Health Equity: What Does it Mean?

Health Equity: What Does it Mean?
Dr. Claudewell S. Thomas Psychiatrist Rancho Palos Verdes, CA

Claudewell S. Thomas, MD, MPH, DLFAPA, is an established psychiatrist who is currently retired ,, He received his medical degree in 1956 at SUNY Downstate College of Medicine and specializes in social psychiatry, public health psychiatry, and forensic psychiatry. Dr. Thomas was board certified by the American Board of Psychiatry... more

The upcoming November APHA meeting has as its central theme Health Care equity. For a nation and a world in deep trouble because of global warming, human trafficking, worldwide drug and arms trafficking, increasing risk of resumption of an arms race that includes nuclear weapons along with the emergence of nativist autocracies, one might ask "Who Cares?" The answer isn't Blowing in the Wind (apologies to Peter, Paul and Mary) The answer is we all must care because at its core is the question of the role of government.

We have examined issues around gun violence, anxiety/depression, opioid addiction, alcoholism, the critical nature of appropriate use of emergency facilities etc. and the vulnerability of our key health care providers to all of the vulnerabilities that beset the rest of us.

That vulnerability manifested by higher addiction rates, higher suicide rates, increased burnout, increased evidences of criminal moral turpitude places healthcare, already under attack for its governmental (our taxes) dollars into a category of breathable port of entry for both adventitious and subversive attack.

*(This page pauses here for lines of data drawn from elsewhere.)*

Lemma reachable_count initial n c :
  0 <= initial < 2 ^ 32 -> reachable gact (init initial n) c ->
  0 <= scount (mem c) < 2 ^ 32 /\
  scount (mem c) + lsum acquired (trace c) = initial + lsum posted (trace c).
Proof.
  intros Hi Hr. assert (H : seen_ok (threads c) /\ 0 <= scount (mem c) < 2 ^ 32 /\
    scount (mem c) + lsum acquired (trace c) = initial + lsum posted (trace c)); [|tauto].
  revert c Hr. apply reachable_inv.
  - split; [|simpl; lia]. intros t x [[Ht _]%lookup_replicate|[Ht _]%lookup_replicate]; discriminate.
  - intros sh ths tr t a lo sh' lo' ev (H1 & H2 & H3) Ht Ha. simpl in *.
    destruct (act_count _ _ _ _ _ _ _ _ H2 H1 Ht Ha) as (H4 & H5 & H6).
    split; [done|]. split; [done|]. rewrite !lsum_app. lia.
Qed.
End Semaphore.

(** ** lgx_barrier_* *)
Module Barrier.

Record lgx_barrier_s := Bar { threshold : Z; bcount : Z; generation : Z }.

Definition lgx_barrier_create (count : Z) (out malloc_ok : bool)
    : lgx_threading_error_e * option lgx_barrier_s :=
  if negb out || (count =? 0) then (LGX_THREADING_ERROR_INVALID_PARAM, None)
  else if negb malloc_ok then (LGX_THREADING_ERROR_OUT_OF_MEMORY, None)
  else (LGX_THREADING_SUCCESS, Some (Bar count 0 0)).

Inductive pc :=
  | Idle
  | Loaded (gen : Z)           (* generation loaded *)
  | Last                       (* arrived == threshold; about to reset the count *)
  | Advance                    (* count reset; about to advance the generation *)
  | Spin (gen : Z).            (* waiting for the generation to change *)
#[global] Instance pc_eq_dec : EqDecision pc.
Proof. solve_decision. Defined.

Inductive action := AWait | AStep.
Inductive event := EEnter (t : nat) | EReturn (t : nat).

(** [arrived = fetch_add(&count, 1) + 1] *)
Definition arrive (b : lgx_barrier_s) (gen : Z) : lgx_barrier_s * pc :=
  let arrived := u32 (bcount b + 1) in
  (Bar (threshold b) arrived (generation b), if arrived =? threshold b then Last else Spin gen).
Definition reset (b : lgx_barrier_s) : lgx_barrier_s := Bar (threshold b) 0 (generation b).
Definition advance (b : lgx_barrier_s) : lgx_barrier_s :=
  Bar (threshold b) (bcount b) (u32 (generation b + 1)).

Definition act (a : action) (t : nat) (b : lgx_barrier_s) (p : pc) : option (lgx_barrier_s * pc * list event) :=
  match p, a with
  | Idle, AWait => Some (b, Loaded (generation b), [EEnter t])
  | Loaded gen, AStep => let '(b', p') := arrive b gen in Some (b', p', [])
  | Last, AStep => Some (reset b, Advance, [])
  | Advance, AStep => Some (advance b, Idle, [EReturn t])
  | Spin gen, AStep => if generation b =? gen then Some (b, Spin gen, []) else Some (b, Idle, [EReturn t])
  | _, _ => None
  end.

(** Exactly as many threads as the barrier is for. *)
Definition init (b : lgx_barrier_s) : conf lgx_barrier_s pc event :=
  Conf b (replicate (Z.to_nat (threshold b)) Idle) [].
End Barrier.

(** The barrier: with exactly as many threads as its threshold, nobody gets ahead by a
    round. *)
Import ThreadingTypes.

Module BarrierSpec.
Import Barrier.

Definition enters (t : nat) (e : event) : Z := match e with EEnter u => Z.b2z (bool_decide (t = u)) | _ => 0 end.
Definition returns (t : nat) (e : event) : Z := match e with EReturn u => Z.b2z (bool_decide (t = u)) | _ => 0 end.
(** How often a thread has called lgx_barrier_wait, and how often that has returned. *)
Definition ent (tr : list event) (t : nat) : Z := lsum (enters t) tr.
Definition ret (tr : list event) (t : nat) : Z := lsum (returns t) tr.

(** A bound on the rounds, so that the generation does not wrap around. *)
Definition gact (a : action) (t : nat) (b : lgx_barrier_s) (p : pc) : option (lgx_barrier_s * pc * list event) :=
  if generation b <? 2 ^ 32 - 1 then act a t b p else None.

Definition thread_ok (g : Z) (tr : list event) (t : nat) (p : pc) : Prop :=
  match p with
  | Idle => ret tr t = g /\ ent tr t = g
  | Loaded gen => gen = g /\ ret tr t = g /\ ent tr t = g + 1
  | Last | Advance => ret tr t = g /\ ent tr t = g + 1
  | Spin gen => (gen = g \/ gen = g - 1) /\ ret tr t = gen /\ ent tr t = gen + 1
  end.

Definition spins (g : Z) (p : pc) : bool := bool_decide (p = Spin g).
Definition closing (p : pc) : bool := match p with Last | Advance => true | _ => false end.

(** Nobody closes the round and the counter is the number of those who wait in it; or
    one thread does and all the others wait. *)
Definition round_ok (b : lgx_barrier_s) (ths : list pc) : Prop :=
  ((forall t p, ths !! t = Some p -> closing p = false) /\
    bcount b = count (spins (generation b)) ths /\ bcount b < threshold b) \/
  exists t0 p0, ths !! t0 = Some p0 /\ closing p0 = true /\
    (p0 = Advance -> bcount b = 0) /\
    forall t p, t <> t0 -> ths !! t = Some p -> p = Spin (generation b).

Record inv (b : lgx_barrier_s) (ths : list pc) (tr : list event) : Prop := Inv {
  i_len : Z.of_nat (length ths) = threshold b;
  i_thr : 1 <= threshold b < 2 ^ 32;
  i_gen : 0 <= generation b < 2 ^ 32;
  i_threads : forall t p, ths !! t = Some p -> thread_ok (generation b) tr t p;
  i_round : round_ok b ths }.

Lemma spins_self g : spins g (Spin g) = true.
Proof. by apply bool_decide_eq_true_2. Qed.

(** All but one of the threads satisfy a test, and we know which one does not. *)
Lemma count_all_but {A} (q : A -> bool) l t x :
  count q l = Z.of_nat (length l) - 1 -> l !! t = Some x -> q x = false ->
  forall u y, u <> t -> l !! u = Some y -> q y = true.
Proof.
  intros Hc Ht Hx u y Hne Hu. destruct (q y) eqn:Hy; [done|].
  pose proof (lsum_elem2 (fun x => Z.b2z (negb (q x))) l t u x y) as H. simpl in H.
  rewrite Hx, Hy in H. simpl in H.
  assert (Hn : lsum (fun x => Z.b2z (negb (q x))) l = Z.of_nat (length l) - count q l).
  { clear. unfold count. induction l as [|z l IH]; simpl; [done|]. rewrite IH. destruct (q z); simpl; lia. }
  rewrite Hn in H. specialize (H ltac:(intros; apply b2z_nonneg) ltac:(congruence) Ht Hu). lia.
Qed.

Lemma count_zero {A} (q : A -> bool) l : (forall t x, l !! t = Some x -> q x = false) -> count q l = 0.
Proof.
  intros H. destruct (decide (0 < count q l)) as [Hp|]; [|pose proof (count_nonneg q l); lia].
  destruct (count_pos_elem q l Hp) as (t & x & Ht & Hx). by rewrite (H t x Ht) in Hx.
Qed.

In continuation of the theme of conversion of protective assets into relative effectiveness into lesser potency and even a venue for attack,we find that women, the bulwark of family health scrutiny and defense have a 10 to 20% increase in addiction, crime and nearly 50% in suicide. Their failure in nurturance and child care has brought aging grandparents back into the picture of childcare and education causing them to require more attention while having less to provide healthcare for themselves. Superimposed on all of this is the surging women's rights movement characterized by me-tooism. Worldwide in influence and support the women's rights movement is in support of civil liberties, abortion rights, etc. The "blue wave" that is expected to surge across much of America is expected to come largely because of women (mostly suburban and educated) with much less support from males. In a world of symbolic interaction violence against women has increased and that includes arrest and police shooting. I have seen and experienced numerous protests and attempts by women to gain redress or to claim power. In my limited experience, none has ever succeeded. Most have foundered by significant women settling for much less and or opting for the protection of male dominance of the "Father knows best" variety. It is hard to know whether or not this has evolutionary survival value but the avoidance of the autocratic state wherein healthcare responsibility is not seen as a function of government and may depend on the defeat of primal instinct.Joseph Telfair president of the American Public Health Association has declared: "We can and will make our country and the broader world a better place. We can advance. We will make our little drops of water into a mighty ocean." Let's hope he is right and a public health perspective can win out over privatism, greed and stupidity.